Information blocking is not a new problem, he adds. White recalls working with clinicians in an emergency department in 2011 that couldn’t get needed EHI from a radiology department within its own healthcare system even though both were using the same EHR system. The reason? The radiologists had closed its application programming interface (API), a software tool that allows information to flow from one source to another.
Impact of proposed ONC rule
The proposed ONC rule outlining the seven allowable reasons for not sharing data could go into effect in some form later this year, after ONC reviews the comments it receives and makes any changes.
Although health IT advocates say the government efforts could indeed promote more sharing of patient data, some also worry that the rules could be confusing, cumbersome, or costly-and possibly all three-for physicians. “These may create new challenges and overhead costs for healthcare providers. It could create new burdens,” White says.
As a result, the Health Innovation Alliance has cautioned ONC against implementing its proposal. In a March 25 statement, White said: “Patients and taxpayers have waited years for regulators to act to end information blocking because it threatens patient safety, raises health costs, and adds to provider burden and burnout. ONC’s own numbers show that we could save more than $3 billion in provider hours by getting this right, so we must not settle for weak rules that add to the regulatory headache facing doctors without delivering on their promises.”
However, White further stated that while ONC is making progress in fulfilling the promise of increased data sharing as envisioned by the 21st Century Cures Act, the organization believes the proposed rules do not do enough to counteract information blocking.

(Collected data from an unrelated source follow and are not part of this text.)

Lemma strftime_d_m_Y_inj (d d' : date) :
  date_valid d = true -> date_valid d' = true ->
  strftime_d_m_Y d = strftime_d_m_Y d' -> d = d'.
Proof.
  intros V V' E.
  destruct (date_valid_ranges d V) as (Hy & Hm & Hd).
  destruct (date_valid_ranges d' V') as (Hy' & Hm' & Hd').
  unfold strftime_d_m_Y in E.
  apply str_app_inv_length in E; [| now rewrite !length_fmt_width].
  destruct E as [Ed E]. apply (str_app_inv_head "/") in E.
  apply str_app_inv_length in E; [| now rewrite !length_fmt_width].
  destruct E as [Em Ey]. apply (str_app_inv_head "/") in Ey.
  apply fmt_width_inj in Ey, Em, Ed;
    try (change (10 ^ Z.of_nat 4) with 10000);
    try (change (10 ^ Z.of_nat 2) with 100); try lia.
  destruct d, d'; cbn in *; congruence.
Qed.

Lemma length_strftime_d_m_Y (d : date) : String.length (strftime_d_m_Y d) = 10%nat.
Proof.
  unfold strftime_d_m_Y.
  rewrite !str_length_app, !length_fmt_width. reflexivity.
Qed.
(** Why one turn of the loop fails. *)
Lemma sanitize_layer_fail (repr : pyval -> string) (prev_out : Z) (item : pyval) (e : exn) :
  sanitize_layer repr prev_out item = Raise e ->
  (isinstance_dict item = false
   /\ e = ValueError "Each layer must be described by an object.")
  \/ (exists l k x,
        item = PDict l /\ layer_type repr l = "linear" /\ (k = "in" \/ k = "out")
        /\ dict_get l k = Some x /\ rejected (py_int x)
        /\ e = ValueError "Linear layer dimensions must be integers.")
  \/ (exists l k x,
        item = PDict l /\ layer_type repr l = "linear" /\ (k = "in" \/ k = "out")
        /\ dict_get l k = Some x /\ py_int x = Raise OverflowError
        /\ e = OverflowError).
Proof.
  destruct item as [| | | | | |l]; simpl; try (intros [= <-]; left; split; reflexivity).
  rewrite layer_type_eq.
  destruct (String.eqb (layer_type repr l) "linear") eqn:E; [|discriminate].
  apply String.eqb_eq in E.
  set (in_dim := dict_get_default l "in" (PInt prev_out)).
  set (out_dim := dict_get_default l "out" in_dim).
  intros H.
  destruct (py_int_cases in_dim) as [[i Hi] | [Hr | Hov]].
  - rewrite Hi in H. simpl in H.
    destruct (py_int_cases out_dim) as [[o Ho] | [Hr | Hov]].
    + rewrite Ho in H. discriminate.
    + right. left.
      assert (He : e = ValueError "Linear layer dimensions must be integers.").
      { destruct Hr as [Hr | [m Hr]]; rewrite Hr in H; simpl in H; congruence. }
      subst out_dim. unfold dict_get_default in Hr.
      destruct (dict_get l "out") as [x|] eqn:Hout.
      * exists l, "out", x. auto 10.
      * exfalso. eapply rejected_ok_absurd; eauto.
    + right. right.
      assert (He : e = OverflowError) by (rewrite Hov in H; simpl in H; congruence).
      subst out_dim. unfold dict_get_default in Hov.
      destruct (dict_get l "out") as [x|] eqn:Hout.
      * exists l, "out", x. auto 10.
      * congruence.
  - right. left.
    assert (He : e = ValueError "Linear layer dimensions must be integers.").
    { destruct Hr as [Hr | [m Hr]]; rewrite Hr in H; simpl in H; congruence. }
    subst in_dim. unfold dict_get_default in Hr.
    destruct (dict_get l "in") as [x|] eqn:Hin.
    + exists l, "in", x. auto 10.
    + exfalso. eapply (rejected_ok_absurd (py_int (PInt prev_out))); eauto. reflexivity.
  - right. right.
    assert (He : e = OverflowError) by (rewrite Hov in H; simpl in H; congruence).
    subst in_dim. unfold dict_get_default in Hov.
    destruct (dict_get l "in") as [x|] eqn:Hin.
    + exists l, "in", x. auto 10.
    + discriminate Hov.
Qed.

Lemma sanitize_layers_fail (repr : pyval -> string) (e : exn) :
  forall items acc prev_out,
    sanitize_layers repr items acc prev_out = Raise e ->
    exists item prev, In item items /\ sanitize_layer repr prev item = Raise e.
Proof.
  induction items as [|item rest IH]; simpl; intros acc prev_out H; [discriminate|].
  destruct (sanitize_layer repr prev_out item) as [[s next]|e'] eqn:Hs; simpl in H.
  - apply IH in H. destruct H as (it & prev & Hin & Hf). eauto.
  - injection H as ->. eauto.
Qed.

(** X4: every failure of [validate_architecture] has one of these
    causes: the payload is not an object; [layers] is missing or falsy;
    a supplied [input_size] is rejected by [int()]; [layers] is truthy
    but not iterable, which escapes as [TypeError]; an item of [layers]
    is not an object; a supplied [in] or [out] of a linear layer is
    rejected by [int()]; or [int()] raises [OverflowError] on a
    supplied [input_size] or on a supplied [in] or [out] of a linear
    layer.  No other exception leaves the validator. *)
Theorem architecture_failures (repr : pyval -> string) (payload : pyval) (e : exn) :
  validate_architecture repr payload = Raise e ->
  architecture_failure repr payload e.
Proof.
  destruct payload as [| | | | | |p];
    try (intros [= <-]; now apply not_an_object).
  unfold validate_architecture.
  set (raw := dict_get_default p "layers" PNone).
  destruct (py_bool raw) eqn:Hb.
  - assert (Hor : py_or raw (PList []) = raw) by (unfold py_or; now rewrite Hb).
    rewrite Hor, Hb. simpl.
    assert (Hraw : dict_get p "layers" = Some raw).
    { subst raw. unfold dict_get_default in *.
      destruct (dict_get p "layers"); [reflexivity | discriminate]. }
    set (size := dict_get_default p "input_size" (PInt MNIST_INPUT_SIZE)).
    destruct (py_int_cases size) as [[n Hn] | [Hr | Hov]].
    + rewrite Hn. simpl.
      destruct (py_iter raw) as [items|e'] eqn:Hit; simpl.
      * destruct (sanitize_layers repr items [] n) as [out|e'] eqn:Hs; simpl;
          [discriminate|].
        intros [= <-].
        apply sanitize_layers_fail in Hs. destruct Hs as (item & prev & Hin & Hf).
        apply sanitize_layer_fail in Hf.
        destruct Hf as [(Hd & ->)
                       | [(l & k & x & -> & Hlin & Hk & Hx & Hr & ->)
                         | (l & k & x & -> & Hlin & Hk & Hx & Hov & ->)]].
        -- eapply layer_not_an_object; eauto.
        -- eapply bad_dimension; eauto.
        -- eapply dimension_overflow; eauto.
      * intros [= <-]. apply py_iter_raises in Hit as He. subst e'.
        eapply opaque_layers; eauto.
    + rewrite (try_except_rejected _ _ Hr). simpl. intros [= <-].
      subst size. unfold dict_get_default in Hr.
      destruct (dict_get p "input_size") as [v|] eqn:Hv.
      * eapply bad_input_size; eauto.
      * exfalso. eapply (rejected_ok_absurd (py_int (PInt MNIST_INPUT_SIZE))); eauto.
        reflexivity.
    + rewrite Hov. simpl. intros [= <-].
      subst size. unfold dict_get_default in Hov.
      destruct (dict_get p "input_size") as [v|] eqn:Hv.
      * eapply input_size_overflow; eauto.
      * discriminate Hov.
  - assert (Hor : py_or raw (PList []) = PList []) by (unfold py_or; now rewrite Hb).
    rewrite Hor. simpl. intros [= <-]. eapply no_layers; eauto.
Qed.

Lemma architecture_failures_example :
  architecture_failure repr_unused
    (PDict [("layers", PList [PDict [("type", PStr "relu")]; PDict [("out", PStr "wide")]])])
    (ValueError "Linear layer dimensions must be integers.")
  /\ architecture_failure repr_unused
       (PDict [("layers", PList [PDict [("in", PFloat (S754_infinity false))]])])
       OverflowError.
Proof.
  split.
  - apply (architecture_failures repr_unused
             (PDict [("layers", PList [PDict [("type", PStr "relu")];
                                       PDict [("out", PStr "wide")]])])).
    reflexivity.
  - apply (architecture_failures repr_unused
             (PDict [("layers", PList [PDict [("in", PFloat (S754_infinity false))]])])).
    reflexivity.
Defined.

(** ** Further properties: the model assembler *)

Lemma inferred_sanitized (repr : pyval -> string) (prev_out : Z) (layers sanitized : list pyval) :
  inferred repr prev_out layers sanitized -> Forall sanitized_entry sanitized.
Proof.
  induction 1 as [prev | prev l rest out i o Hlin Hi Ho Hinf IH
                       | prev l rest out t Ht Hne Hinf IH]; constructor; auto.
  - left. eauto.
  - right. eexists. split; [reflexivity|]. split; [apply lower_idem | exact Hne].
Qed.

Section ModelAssembler.

Context {nn : NnApi}.
Variable repr : pyval -> string.
(** The states of a broker and of its loop: [NewBroker] with [run] at its
    [select], then any interleaving of the exported operations and of the
    steps of [run].  [reachable_with task b]: the broker is [b] and the loop
    is at its [select] (or has returned) when [task] is [None], and is
    about to execute the body of the case for the handle it has received
    when [task] is [Some _].  A rendezvous needs the loop at its [select];
    [Broadcast] and [Close] need nothing of the loop. *)
Inductive reachable_with : option loop_task → Broker → Prop :=
  | reach_new : reachable_with None NewBroker
  | reach_Subscribe b client b' :
      reachable_with None b → Subscribe b = Returns (client, b') →
      reachable_with (Some (Registering client)) b'
  | reach_run_register b client :
      reachable_with (Some (Registering client)) b →
      reachable_with None (run_register client b)
  | reach_Unsubscribe b client b' :
      reachable_with None b → Unsubscribe client b = Returns b' →
      reachable_with (Some (Unregistering client)) b'
  | reach_run_unregister b client b' :
      reachable_with (Some (Unregistering client)) b →
      run_unregister client b = Returns b' →
      reachable_with None b'
  | reach_Broadcast task b event b' :
      reachable_with task b → Broadcast event b = Returns b' →
      reachable_with task b'
  | reach_Close task b b' :
      reachable_with task b → Close b = Returns b' →
      reachable_with task b'
  | reach_run_broadcast b order b' log :
      reachable_with None b → running b = true →
      order ≡ₚ (map_to_list (clients b)).*1 →
      run_broadcast_in order b = Returns (b', log) → reachable_with None b'
  | reach_run_done b order b' :
      reachable_with None b → running b = true →
      order ≡ₚ (map_to_list (clients b)).*1 →
      run_done_in order b = Returns b' → reachable_with None b'.
(** * Mobile Guard: the risk-assessment and report-composition pipeline

    A shallow embedding of [report_compose.py] (class [ReportComposer]), of
    [APKAnalyzerApp.determine_maliciousness] from [interface.py] with the two
    metrics of [prometheus.py] it updates, and of the front end of
    [apk_analyzer.py] ([analyze_apk], [process_apk] and the report
    [analyze_single_apk] composes), together with the properties of the
    pipeline: dangerous-permission extraction, the suspicious score, the two
    risk tiers, warnings, recommendations, the composed report, its writers
    and the batch save.

    Python values are dynamically typed, so the embedding works over a small
    universe [pyval] of values: None, integers, strings, lists, and
    dictionaries with string keys.  Bytes, tuples, sets, floats and objects
    of other classes are outside it; a property about values that are not
    of the expected type names the kinds of value it covers.  Every
    operation that Python may abort with an exception returns a [result].

    Modelling choices:
    - a Python string is the Rocq [string] of the bytes of its UTF-8
      encoding, a lone surrogate (which [os.fsdecode] gives for a file name
      that is not UTF-8) being the three bytes of its generalised encoding;
      [len] and iteration go by characters, not bytes; whether a text can be
      encoded, hence written to a file, is a parameter ([encodable]);
    - [str.lower] and [repr] belong to the Python runtime and are taken as
      parameters ([PyRuntime]); [ascii_runtime] instantiates them for ASCII
      text;
    - the float that accumulates the score only ever holds multiples of one
      half, which are exact, so a fraction of [Q] stands for it;
    - [datetime.now()] is an argument of the functions that read the clock;
    - files are a map from paths to contents that the writers update; which
      paths can be opened, which texts can be encoded and the text of the
      structured-data, tabular and plain-text formats are parameters
      ([World]); [modelled_world] fills in the rows of the tabular form and
      the plain text from the source, leaving [json.dump] and the dialect of
      [csv.writer] open;
    - androguard is a parameter ([Androguard]): whether it is installed and
      what it answers, or raises, on a package;
    - paths are POSIX paths, as on the devices the program targets;
    - [print] in [save_report] is modelled by what it can do to the caller:
      it raises when the console cannot take the text ([can_print]); what
      the console shows, and the [print] calls of the other functions, are
      not modelled. *)

From Stdlib Require Import String Ascii List ZArith QArith Lia Bool.
From Stdlib Require Import Qround DecimalString.
Import ListNotations.

Local Open Scope string_scope.
Local Open Scope list_scope.
Local Open Scope Z_scope.

(* ===================================================================== *)
(** ** Exceptions *)
(* ===================================================================== *)

(** The exception classes the modelled code can meet. *)
Inductive pyexn : Type :=
| AttributeError
| TypeError
| KeyError
| OSError
| UnicodeEncodeError.

(** The outcome of a Python expression or statement block. *)
Inductive result (A : Type) : Type :=
| Ok (a : A)
| Raise (e : pyexn).

Arguments Ok {A} a.
Arguments Raise {A} e.

Definition bind {A B : Type} (c : result A) (k : A -> result B) : result B :=
  match c with
  | Ok a => k a
  | Raise e => Raise e
  end.

Notation "x <- c ;; k" := (bind c (fun x => k))
  (at level 61, c at next level, right associativity).


(* ===================================================================== *)
(** ** Python values *)
(* ===================================================================== *)

(** The fragment of Python's value universe that the pipeline handles.
    A dictionary keeps its insertion order, which [items()] exposes, so it
    is an association list; a key occurs once in a dictionary built by
    [dict_set], and lookup takes the first binding. *)
#[warnings="-register-all"]
Inductive pyval : Type :=
| PNone
| PInt (z : Z)
| PStr (s : string)
| PList (l : list pyval)
| PDict (d : list (string * pyval)).

Definition dict : Type := list (string * pyval).

Fixpoint dict_lookup (k : string) (d : dict) : option pyval :=
  match d with
  | [] => None
  | (k', v) :: r => if String.eqb k' k then Some v else dict_lookup k r
  end.
Definition typeName (config : Js.value) : string :=
  match typeOf config with Js.str s => s | _ => "png"%string end.

(** The configuration after the assignments of the handler. *)
Definition withDefaults (config : Js.value) : Js.value :=
  let props := match config with Js.object props => props | _ => [] end in
  Js.object
    (("width",
      if Js.truthy (Js.get config "width") then Js.get config "width"
      else Js.number 600)
     :: ("height",
         if Js.truthy (Js.get config "height") then Js.get config "height"
         else Js.number 400)
     :: ("type", typeOf config)
     :: ("base64",
         Js.boolean (match Js.get config "base64" with
                     | Js.boolean true => true
                     | _ => false
                     end))
     :: ("download",
         Js.boolean (match Js.get config "download" with
                     | Js.boolean true => true
                     | _ => false
                     end))
     :: props)%string.

(** The request as the route sees it.  For GET, the value of
    [params.config] in the parsed query.  For any other method (POST),
    the [data] events that reach the listeners of [processConfig], each
    with the length of its chunk, and whether the [end] event reaches
    them. *)
Inductive Request : Type :=
| Get (config : Js.value)
| Post (chunks : list Z) (ended : bool).

(** [body.length] after each chunk. *)
Fixpoint lengths (body : Z) (chunks : list Z) : list Z :=
  match chunks with
  | [] => []
  | chunk :: rest => (body + chunk) :: lengths (body + chunk) rest
  end.

Definition tooLarge (chunks : list Z) : bool :=
  existsb (fun length => length >? 1000000) (lengths 0 chunks).

Definition refused (msg : string) : Response :=
  mkResponse 400 None None (Json 400 msg None None).

(** [processConfig]: the answer it sends, if it sends one, and whether it
    calls back. *)
Definition processConfig (request : Request) : option Response * bool :=
  match request with
  | Get config =>
      if negb (Js.truthy config)
      then (Some (refused ("request parameter " ++ quoted "config"
                           ++ " invalid!")%string),
            false)
      else (None, true)
  | Post chunks ended =>
      (if tooLarge chunks then Some (refused "request body too large!")
       else None,
       ended)
  end.

(** [syncHandler]: the answer the client receives, if any.  The handler
    waits for [processConfig] to call back, for ever if it does not.  An
    answer that was sent stays the answer, whatever the handler does
    afterwards.  [parsed] is what [JSON.parse] gives for the text
    [processConfig] stored, [None] when it throws; [setup] and [encode]
    are the errors of the canvas, as for [generateImage]. *)
Definition syncHandler (request : Request) (parsed : option Js.value)
    (setup encode : option string) : option Response :=
  match processConfig request with
  | (Some answer, _) => Some answer
  | (None, false) => None
  | (None, true) =>
      Some
        match parsed with
        | None =>
            refused ("request parameter " ++ quoted "config"
                     ++ " format invalid, is not JSON!")%string
        | Some config =>
            if negb (Js.truthy config)
               || negb (Js.truthy (Js.get config "option"))
            then
              refused ("request parameter " ++ quoted "config"
                       ++ " format invalid, option is required!")%string
            else
              let config' := withDefaults config in
              let failed message :=
                mkResponse 500 None None
                  (Json 500
                     ("Error: Canvas rendering failed! The content of the request parameter "
                      ++ quoted "option" ++ " may be invalid!")%string
                     None (Some ("PROCESSING_ERROR"%string, message))) in
              match Js.get config' "base64" with
              | Js.boolean true =>
                  match generateBase64 config' setup with
                  | Returned format =>
                      mkResponse 200
                        (Some "application/json;charset=UTF-8"%string) None
                        (Json 200 "success" (Some format) None)
                  | Thrown message => failed message
                  end
              | _ =>
                  match ImageGenerator.generateImage config' setup encode with
                  | Returned image =>
                      mkResponse 200 (Some (ImageGenerator.contentType image))
                        (match Js.get config' "download" with
                         | Js.boolean true =>
                             Some ("attachment; filename="
                                   ++ quoted ("chart." ++ typeName config))%string
                         | _ => None
                         end)
                        Buffer
                  | Thrown message => failed message
                  end
              end
        end
  end.

End SyncHandler.

(** ** config.js: the configuration read from the environment *)

Module ConfigManager.

(** The environment, as far as [loadConfig] reads it.  A numeric variable
    is given by what [parseInt] makes of it, [None] standing for [NaN]
    (the variable is not set or does not begin with a number); [PORT],
    when it is set and not empty, by the number it converts to, if any. *)
Record Env : Type := mkEnv {
  PORT : option (option Q);
  NODE_ENV : option string;
  OSS_ACCESS_KEY_ID : option string;
  OSS_ACCESS_KEY_SECRET : option string;
  OSS_BUCKET : option string;
  OSS_REGION : option string;
  OSS_CUSTOM_DOMAIN : option string;
  OSS_PATH_PREFIX : option string;
  QUEUE_MAX_CONCURRENT : option Z;
  QUEUE_TASK_TIMEOUT : option Z;
  QUEUE_RETRY_ATTEMPTS : option Z;
  CLEANUP_INTERVAL_HOURS : option Z;
  TASK_RETENTION_DAYS : option Z
}.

Meanwhile, the AMA and several industry organizations successfully lobbied for ONC to extend its comment period from early May to the end of June. An AMA spokesman said the organization has concerns over other areas that impact the flow of data. The AMA has specifically cited excessive fees to connect EHRs to each other and with other health IT; the technical limitations vendors use to limit data made available by their APIs, and EHR vendor contractual roadblocks that restrict physicians from freely choosing which software or service to use.
Similarly, Robert Tennant, MA, director of health IT policy for the Medical Group Management Association, says it’s unclear to what extent the ONC proposal will enable more data sharing among physicians and others. For example, Tennant points to the exception regarding “reasonable fees” and wonders if it will mean that many physicians will continue to face prohibitively high costs from vendors.
“ONC uses the term ‘reasonable fee,’ but reasonable isn’t a technical term. And while ONC might have some oversight over the term ‘reasonable,’ I think physician practices at the end of the day will be the ones who are going to pay for this,” he says. “I think the cost is going to continue to be a barrier, particularly for primary care physicians who don’t have a lot of extra money to spend on technology.”
Recommended actions
Tennant recommends physicians review their practice policies and procedures to make sure there’s nothing in them that unnecessarily blocks the transfer of patient data.
He also advises physicians to talk to their EHR vendors about when their products will be 2015-certified – if they’re not already – according to the standards set by CMS, as 2015 certification requires APIs to promote interoperability.
Physicians should also talk to other physicians as well as representatives from professional associations and Health Infromation Exchanges (HIEs) to ensure they’re keeping pace with best practices and technology innovations that promote information sharing.
“If physicians can get the right technology in place and fit it into their workflow so that they can share information,” Tennant says, “it could mean a lot of better data in the hands of the physician-and that means better healthcare for their patients.”